According to the family, Milgaro's mother left the child with the hospital to have two veins near her heart separated, a procedure described as simple and routine.
But the hospital called the mother back to inform her of a mistake. The family said the hospital admitted to giving the little girl the wrong medication.
"Because of the sodium bag they put into her, she has brain damage and that she's going to be in a wheelchair. She's always going to need medication for the rest of her life," Olga Torres, Milagro's sister, said through tears. "That mistake almost killed my sister."
Since the surgery four months ago, the infant has been responsive. Memorial Hermann has been keeping the family updated on her condition, but the family is taking issue with what they say is pressure by hospital administrators.

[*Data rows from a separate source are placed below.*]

(** * memmodel: the comparator and the graph emitter of the memory-model checker

    A shallow embedding of [main] and [writeModelGraph] of command
    [memmodel], and the properties of the counterexample table and of the
    emitted dot graph. *)

From Stdlib Require Import ZArith Lia Ascii String.
From stdpp Require Import base decidable option list sets strings pretty gmap.

Open Scope Z_scope.
Open Scope nat_scope.

(** ** Declarations the driver relies on *)

(** A Go array [[N]T].  The driver indexes [Threads] and [Ops] at the
    constant [0], also on the zero-valued programs that [make] produces, so
    both are arrays of at least one element and the index cannot fail. *)
Record array (T : Type) : Type := Array { elem0 : T; elems : list T }.
Arguments Array {T} _ _.
Arguments elem0 {T} _.
Arguments elems {T} _.

(** The two implementations of the [Model] interface that [models] lists:
    [SCModel{}] and [TSOModel{StoreMFence: b}]. *)
Inductive Model : Type :=
  | SCModel
  | TSOModel (StoreMFence : bool).

#[global] Instance Model_eq_dec : EqDecision Model.
Proof. solve_decision. Defined.

(** The program model, the outcome sets and the methods of the models are
    declared in files of the package other than the driver.  The driver uses
    exactly this much of them:
    - [p.Threads[0].Ops[0].Type] and the constant [OpExit];
    - the zero value of [Prog] (the cells [make] creates) and of [OutcomeSet];
    - [p.String()];
    - [==] and [Contains] on outcome sets;
    - [model.Eval(&p, &outcomes[i])], which reads the program and leaves its
      result in the outcome set it is handed;
    - the text the verb [%q] prints for a model: its display name [String()],
      quoted by the formatting library. *)
Class Decls : Type := {
  OpType : Type;
  OpType_eq_dec :: EqDecision OpType;
  OpExit : OpType;
  Op : Type;
  Type_ : Op → OpType;
  Thread : Type;
  Ops : Thread → array Op;
  Prog : Type;
  Threads : Prog → array Thread;
  Prog_zero : Prog;
  Prog_String : Prog → string;
  OutcomeSet : Type;
  OutcomeSet_eq_dec :: EqDecision OutcomeSet;
  OutcomeSet_zero : OutcomeSet;
  Contains : OutcomeSet → OutcomeSet → bool;
  Eval : Model → Prog → OutcomeSet → OutcomeSet;
  Model_String : Model → string;
  quote : string → string
}.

Her family says Memorial Hermann is asking them for permission to let her die naturally.
"Despite the fact that she responds to her mother's touch, the administration began to pressure (Milagro's mom) Maria to stop medical care and let nature run its course and let her child die," Buzbee said.
In a statement to ABC13, the hospital said, "Federal privacy laws prohibit us from commenting on specific patients or the details of their care, but we would like to emphasize that the delivery of safe, high-quality and compassionate care for all of our patients is our top priority."
Milagro's mother doesn't feel comfortable having her baby there and is asking for the public's help.
"Let's reach out to Hermann Hospital and say, 'Find this child another hospital where she can be transferred, to where she can be safe and have a shot at living,'" Badders said.
For now, the family is fighting through their pain while hoping for a miracle.
"This just hurts me so much because my sister was perfectly fine," Olga Torres said.